Y nosotros, los músicos, ¿qué papel desempeñamos en este gran tinglado del asesinato, genocidio programado? Todavía me veo copiando notas en las hojas que nos proporcionan. O interpretando marchas, valses, incluso música clásica para los presos, o en las residencias y clubes de los oficiales. Más difícil resultaba entonces que ahora pensar en el sentido de la función que cumplíamos.

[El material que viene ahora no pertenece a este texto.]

(** X7.  With an iterator that has more items than [total], the generator
    yields the first [total + 1] of them and then raises
    [AssertionError]; with a negative [total] it yields nothing and
    writes nothing before it raises. *)
Theorem async_progressbar_too_many_items (it : AsyncIterator A) (total : Z)
    (desc : string) (size : Z) (keep : bool) (file : File) :
  total < Z.of_nat (List.length (items it)) ->
  fst (drain (async_progressbar it total desc size keep) file)
  = mkIter (List.firstn (Z.to_nat (total + 1)) (items it))
           (Fails AssertionError)
  /\ (total < 0 ->
      drain (async_progressbar it total desc size keep) file
      = (mkIter [] (Fails AssertionError), file)).
Proof.
  intros Hover. rewrite drain_async_progressbar. split.
  - rewrite bar_loop_overflow by lia. now rewrite Z.sub_0_r.
  - intros Hneg. destruct (items it); cbn [bar_loop];
      now rewrite show_assertion_fails by lia.
Qed.

End ProgressOutput.

(** X6.  What the generator writes, and how it ends, depend on the number
    of the items only, not on the items: two iterators of the same length
    that end the same way, whatever they yield, leave the same file. *)
Theorem async_progressbar_output_ignores_items {A B : Type}
    (it1 : AsyncIterator A) (it2 : AsyncIterator B) (total : Z)
    (desc : string) (size : Z) (keep : bool) (file : File) :
  List.length (items it1) = List.length (items it2) ->
  ending it1 = ending it2 ->
  snd (drain (async_progressbar it1 total desc size keep) file)
  = snd (drain (async_progressbar it2 total desc size keep) file)
  /\ ending (fst (drain (async_progressbar it1 total desc size keep) file))
     = ending (fst (drain (async_progressbar it2 total desc size keep) file)).
Proof.
  intros Hlen Hend. rewrite !drain_async_progressbar, <- Hend.
  pose proof (bar_loop_map (fun _ => tt) total desc size keep (items it1)
                (ending it1) 0 file) as H1.
  pose proof (bar_loop_map (fun _ => tt) total desc size keep (items it2)
                (ending it1) 0 file) as H2.
  rewrite (map_unit_length (items it1) (items it2) Hlen) in H1.
  rewrite H1 in H2. injection H2 as _ He Hf. auto.
Qed.
(** Direct-list-initialisation [Int<T, E>{c}] from an [int] constant
    expression [c]: the same constructor; the conversion of a constant
    narrows only when its value does not fit, and that is an error. *)
Definition brace_init_literal (c : Z) : build (Int T E) :=
  if narrowing_constant int32_t T c then narrowing_error
  else compiles (Int_from (static_cast T c)).

(** [operator|=], [operator&=], [operator^=] on two [Int], lines
    172-177: [_raw op= rhs._raw]. *)
Definition operator_or_assign (self rhs : Int T E) : Int T E :=
  mkInt (static_cast T (bit_or (_raw self) (_raw rhs))).
Definition operator_and_assign (self rhs : Int T E) : Int T E :=
  mkInt (static_cast T (bit_and (_raw self) (_raw rhs))).
Definition operator_xor_assign (self rhs : Int T E) : Int T E :=
  mkInt (static_cast T (bit_xor (_raw self) (_raw rhs))).

(** [operator|], [operator&], [operator^], lines 189-191:
    [Int{*this} op= rhs]. *)
Definition operator_or (self rhs : Int T E) : Int T E :=
  operator_or_assign (Int_copy self) rhs.
Definition operator_and (self rhs : Int T E) : Int T E :=
  operator_and_assign (Int_copy self) rhs.
Definition operator_xor (self rhs : Int T E) : Int T E :=
  operator_xor_assign (Int_copy self) rhs.

End Operators.

(** [Int<T, To>{x}] from an [Int<T, From>] of the same [T]: a copy when
    the orders agree, else through [operator T()] and line 66. *)
Definition reorder {T : ityp} {From : endian} (To : endian) (x : Int T From) : Int T To :=
  match endian_eq_dec From To with
  | left e => Int_copy (same_Int eq_refl e x)
  | right _ => Int_from (operator_T x)
  end.

(** [hash_value], lines 212-214, with a 64-bit [std::size_t]. *)
Definition hash_value {T E} (x : Int T E) : Z := static_cast uint64_t (raw x).
(** * cctz: civil-time conversion, formatting and parsing

    A shallow embedding of [src/cctz_libc.cc] and [src/cctz_fmt.cc].
    Machine integers are values of [Z] with the two's-complement
    wrap-around of their width written out; C strings are [string]s
    read through [peek], which yields the terminating NUL at the end;
    the scratch buffer of [Format] is the run of characters between
    the moving pointer and the end of the buffer. *)

From Stdlib Require Import ZArith Lia Bool List Ascii String.
Import ListNotations.

Local Open Scope Z_scope.

(** ** Machine integers *)

Module CInt.

(** Two's-complement reduction of [z] to a signed integer of [bits] bits. *)
Definition wrap (bits z : Z) : Z :=
  (z + 2 ^ (bits - 1)) mod 2 ^ bits - 2 ^ (bits - 1).

Definition int32 (z : Z) : Z := wrap 32 z.
Definition int64 (z : Z) : Z := wrap 64 z.
Definition int128 (z : Z) : Z := wrap 128 z.

Definition INT_MIN : Z := - 2 ^ 31.
Definition INT_MAX : Z := 2 ^ 31 - 1.
Definition INT64_MIN : Z := - 2 ^ 63.
Definition INT64_MAX : Z := 2 ^ 63 - 1.

Definition in_int32 (z : Z) : Prop := INT_MIN <= z <= INT_MAX.
Definition in_int64 (z : Z) : Prop := INT64_MIN <= z <= INT64_MAX.

End CInt.
Import CInt.

(** ** Times ([src/cctz.h], [src/cctz_if.h]) *)

(** [duration] and [time_point] count nanoseconds in a 128-bit integer;
    a [time_point] counts them from the Unix epoch. *)
Definition duration : Type := Z.
Definition time_point : Type := Z.

Definition kNanosPerSecond : Z := 1000000000.

(** [std::chrono::seconds(t)] converted to [duration]. *)
Definition seconds (t : Z) : duration := int128 (t * kNanosPerSecond).

(** [duration_cast<duration<int64_t>>(d).count()]: the division is done
    in the 128-bit type and the quotient is narrowed to [int64_t]. *)
Definition duration_cast_seconds (d : duration) : Z :=
  int64 (Z.quot d kNanosPerSecond).

Definition ToUnixSeconds (tp : time_point) : Z :=
  duration_cast_seconds (int128 (tp - 0)).

Definition FromUnixSeconds (t : Z) : time_point :=
  int128 (0 + seconds t).

Inductive Kind : Type := UNIQUE | SKIPPED | REPEATED.

Record TimeInfo : Type := mkTimeInfo {
  kind : Kind;
  pre : time_point;
  trans : time_point;
  post : time_point;
  normalized : bool
}.

Record Breakdown : Type := mkBreakdown {
  bd_year : Z;
  bd_month : Z;
  bd_day : Z;
  bd_hour : Z;
  bd_minute : Z;
  bd_second : Z;
  bd_subsecond : duration;
  bd_weekday : Z;
  bd_yearday : Z;
  bd_offset : Z;
  bd_is_dst : bool;
  bd_abbr : string
}.

(** [std::tm], with the [tm_gmtoff] and [tm_zone] extensions. *)
Record tm : Type := mkTm {
  tm_sec : Z;
  tm_min : Z;
  tm_hour : Z;
  tm_mday : Z;
  tm_mon : Z;
  tm_year : Z;
  tm_wday : Z;
  tm_yday : Z;
  tm_isdst : Z;
  tm_gmtoff : Z;
  tm_zone : string
}.

(** The functions of the C library that the code calls.  [strptime]
    reports how many characters of its input it consumed and the
    structure it leaves behind; [strftime] is given the size of the
    output array and yields the characters it placed there. *)
Record Host : Type := mkHost {
  gmtime_r : Z -> tm;
  localtime_r : Z -> tm;
  mktime : tm -> Z * tm;
  strftime : nat -> string -> tm -> string;
  strptime : string -> string -> tm -> option nat * tm
}.

(** ** The libc-backed zone ([src/cctz_libc.cc]) *)

Record TimeZoneLibC : Type := mkTimeZoneLibC {
  local_ : bool;
  offset_ : Z;
  abbr_ : string
}.

(** The constructor; the two fields it leaves unset for "localtime"
    are never read in that mode. *)
Definition TimeZoneLibC_new (name : string) : TimeZoneLibC :=
  if String.eqb name "localtime"
  then mkTimeZoneLibC true 0 ""
  else mkTimeZoneLibC false 0 "UTC".

(** The whole seconds and the subsecond that [BreakTime] computes
    before it asks the C library for the calendar fields. *)
Definition BreakTime_split (tp : time_point) : Z * duration :=
  let t := ToUnixSeconds tp in
  let subsecond := int128 (tp - FromUnixSeconds t) in
  if subsecond <? 0
  then (int64 (t - 1), int128 (subsecond + seconds 1))
  else (t, subsecond).

Definition BreakTime (h : Host) (z : TimeZoneLibC) (tp : time_point)
  : Breakdown :=
  let '(t, subsecond) := BreakTime_split tp in
  let '(tm0, abbr) :=
    if local_ z
    then let tm0 := localtime_r h t in (tm0, tm_zone tm0)
    else let tm0 := gmtime_r h t in
         (mkTm (tm_sec tm0) (tm_min tm0) (tm_hour tm0) (tm_mday tm0)
               (tm_mon tm0) (tm_year tm0) (tm_wday tm0) (tm_yday tm0)
               (tm_isdst tm0) (int64 (tm_gmtoff tm0 + offset_ z))
               (tm_zone tm0),
          abbr_ z) in
  mkBreakdown
    (int32 (tm_year tm0 + 1900))
    (int32 (tm_mon tm0 + 1))
    (tm_mday tm0)
    (tm_hour tm0)
    (tm_min tm0)
    (tm_sec tm0)
    subsecond
    (if tm_wday tm0 =? 0 then 7 else tm_wday tm0)
    (int32 (tm_yday tm0 + 1))
    (int32 (tm_gmtoff tm0))
    (negb (tm_isdst tm0 =? 0))
    abbr.

(** Normalize [val] so that [0 <= val < base]; yields the carry, the
    new [val] and the new [normalized] flag. *)
Definition NormalizeField (base val : Z) (normalized : bool)
  : Z * Z * bool :=
  let carry := Z.quot val base in
  let val := Z.rem val base in
  let '(carry, val) :=
    if val <? 0 then (int32 (carry - 1), int32 (val + base))
    else (carry, val) in
  (carry, val, if negb (carry =? 0) then true else normalized).

Definition IsLeap (year : Z) : bool :=
  (Z.rem year 4 =? 0)
  && (negb (Z.rem year 100 =? 0) || (Z.rem year 400 =? 0)).

(** The month lengths in non-leap and leap years; index 0 holds -1. *)
Definition kDaysPerMonth (leap : bool) (mon : Z) : Z :=
  nth (Z.to_nat mon)
      (if leap
       then [-1; 31; 29; 31; 30; 31; 30; 31; 31; 30; 31; 30; 31]
       else [-1; 31; 28; 31; 30; 31; 30; 31; 31; 30; 31; 30; 31])
      0.

Definition kDaysPerYear (leap : bool) : Z := if leap then 366 else 365.

Definition DayOrdinal (year month day : Z) : Z :=
  let year := int64 (year - (if month <=? 2 then 1 else 0)) in
  let era := Z.quot (if year >=? 0 then year else int64 (year - 399)) 400 in
  let yoe := int32 (int64 (year - int64 (era * 400))) in
  let doy :=
    int32 (int32 (Z.quot (int32 (int32 (153 *
             int32 (month + (if month >? 2 then -3 else 9))) + 2)) 5 + day)
           - 1) in
  let doe :=
    int32 (int32 (int32 (yoe * 365) + Z.quot yoe 4) - Z.quot yoe 100
           + doy) in
  int64 (int64 (int64 (era * 146097) + doe) - 719468).

(** [while (day > year_len) { day -= year_len; year += 1; ... }], for
    at most [fuel] turns. *)
Fixpoint years_forward (fuel : nat) (year day year_len : Z) : Z * Z :=
  match fuel with
  | O => (year, day)
  | S fuel =>
      if day >? year_len
      then let day := int32 (day - year_len) in
           let year := int64 (year + 1) in
           years_forward fuel year day (kDaysPerYear (IsLeap year))
      else (year, day)
  end.

(** [while (day <= 0) { year -= 1; day += kDaysPerYear[IsLeap(year)]; }] *)
Fixpoint years_backward (fuel : nat) (year day : Z) : Z * Z :=
  match fuel with
  | O => (year, day)
  | S fuel =>
      if day <=? 0
      then let year := int64 (year - 1) in
           years_backward fuel year
             (int32 (day + kDaysPerYear (IsLeap year)))
      else (year, day)
  end.

(** [while (day > kDaysPerMonth[leap_year][mon]) { ... }] *)
Fixpoint months_forward (fuel : nat) (year mon day : Z) (leap_year : bool)
  : Z * Z * Z :=
  match fuel with
  | O => (year, mon, day)
  | S fuel =>
      if day >? kDaysPerMonth leap_year mon
      then let day := int32 (day - kDaysPerMonth leap_year mon) in
           let mon := int32 (mon + 1) in
           if mon >? 12
           then let year := int64 (year + 1) in
                months_forward fuel year 1 day (IsLeap year)
           else months_forward fuel year mon day leap_year
      else (year, mon, day)
  end.

(** The civil fields after normalization in the UTC branch of
    [MakeTimeInfo], with the [normalized] flag.  Each loop is given the
    number of turns it can take at most: a turn of the loops over the
    years moves the day by at least 365 and a turn of the loop over the
    months by at least 28. *)
Definition NormalizeCivil (year mon day hour min sec : Z)
  : Z * Z * Z * Z * Z * Z * bool :=
  let normalized := false in
  let '(c, sec, normalized) := NormalizeField 60 sec normalized in
  let min := int32 (min + c) in
  let '(c, min, normalized) := NormalizeField 60 min normalized in
  let hour := int32 (hour + c) in
  let '(c, hour, normalized) := NormalizeField 24 hour normalized in
  let day := int32 (day + c) in
  let mon := int32 (mon - 1) in
  let '(c, mon, normalized) := NormalizeField 12 mon normalized in
  let year := int64 (year + c) in
  let mon := int32 (mon + 1) in
  let year := int64 (year + (if mon >? 2 then 1 else 0)) in
  let year_len := kDaysPerYear (IsLeap year) in
  let '(year, day) :=
    years_forward (Z.to_nat (Z.quot day 365)) year day year_len in
  let '(year, day) :=
    years_backward (S (Z.to_nat (Z.quot (- day) 365))) year day in
  let year := int64 (year - (if mon >? 2 then 1 else 0)) in
  let '(year, mon, day) :=
    months_forward (Z.to_nat (Z.quot day 28)) year mon day (IsLeap year) in
  (year, mon, day, hour, min, sec, normalized).

Definition MakeTimeInfo (h : Host) (z : TimeZoneLibC)
  (year mon day hour min sec : Z) : TimeInfo :=
  let '(t, normalized) :=
    if local_ z
    then
      let tm0 := mkTm sec min hour day (int32 (mon - 1))
                      (int32 (int64 (year - 1900))) 0 0 (-1) 0 "" in
      let '(t, tm1) := mktime h tm0 in
      (t,
       negb (tm_year tm1 =? int64 (year - 1900))
       || negb (tm_mon tm1 =? int32 (mon - 1))
       || negb (tm_mday tm1 =? day) || negb (tm_hour tm1 =? hour)
       || negb (tm_min tm1 =? min) || negb (tm_sec tm1 =? sec))
    else
      let '(year, mon, day, hour, min, sec, normalized) :=
        NormalizeCivil year mon day hour min sec in
      (int64 (int64 (int64 (int64 (int64 (int64
         (DayOrdinal year mon day * 24) + hour) * 60) + min) * 60) + sec),
       normalized) in
  let p := FromUnixSeconds t in
  mkTimeInfo UNIQUE p p p normalized.

(** The interface of a zone backend ([src/cctz_if.h]), and the libc
    backend as an instance of it. *)
Record TimeZoneIf : Type := mkTimeZoneIf {
  If_BreakTime : time_point -> Breakdown;
  If_MakeTimeInfo : Z -> Z -> Z -> Z -> Z -> Z -> TimeInfo
}.

Definition TimeZoneLibC_If (h : Host) (z : TimeZoneLibC) : TimeZoneIf :=
  mkTimeZoneIf (BreakTime h z) (MakeTimeInfo h z).

(** Modelled from the spec: the zone facade ([TimeZone], [UTCTimeZone]
    and the free functions [BreakTime(tp, tz)] and
    [MakeTimeInfo(..., tz)]), whose definitions are not among the
    source files.  A zone handle shares one backend and the free
    functions delegate to it; the UTC zone is the fixed-offset backend,
    that is the libc backend built from a name other than "localtime". *)
Definition TimeZone : Type := TimeZoneIf.

Definition UTCTimeZone (h : Host) : TimeZone :=
  TimeZoneLibC_If h (TimeZoneLibC_new "UTC").

(** ** C strings and characters *)

Definition NUL : ascii := "000"%char.

(** [*p]: the character at the pointer; the terminator at the end. *)
Definition peek (s : string) : ascii :=
  match s with
  | EmptyString => NUL
  | String c _ => c
  end.

(** [p + 1] *)
Definition next (s : string) : string :=
  match s with
  | EmptyString => EmptyString
  | String _ s' => s'
  end.

(** [s.c_str()] as the characters that a reader of the C string sees. *)
Fixpoint c_str (s : string) : string :=
  match s with
  | EmptyString => EmptyString
  | String c s' => if Ascii.eqb c NUL then EmptyString else String c (c_str s')
  end.

(** [strchr(s, c) - s]; the terminator of [s] matches NUL. *)
Fixpoint strchr (s : string) (c : ascii) : option Z :=
  match s with
  | EmptyString => if Ascii.eqb c NUL then Some 0 else None
  | String a s' =>
      if Ascii.eqb a c then Some 0
      else match strchr s' c with
           | Some i => Some (i + 1)
           | None => None
           end
  end.

(** [std::isspace] and [std::isdigit] in the C locale. *)
Definition isspace (c : ascii) : bool :=
  let n := Z.of_nat (nat_of_ascii c) in
  ((9 <=? n) && (n <=? 13)) || (n =? 32).

Definition isdigit (c : ascii) : bool :=
  let n := Z.of_nat (nat_of_ascii c) in
  (48 <=? n) && (n <=? 57).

Ahora, al evocar aquella mañana en el campo, sí me encuentro con la posibilidad de transcribir las palabras, con las que me identifico plenamente, de quien fuera director de la orquesta de Auschwitz-Birkenau, escritas antes de que muriera en París en diciembre de 1983:
Después de una estancia lo suficientemente larga en el campo, la monotonía del infierno en que vivíamos se convierte en una cotidianidad sin sentido, despreocupada, banal: no nos interesan en absoluto las buenas noticias del Frente que prevén una inmediata derrota de Alemania y el final de la guerra. No nos afectan porque antes de ese final va a tener lugar nuestro propio fin. La música desmovilizaba a los desgraciados y precipitaba su fin.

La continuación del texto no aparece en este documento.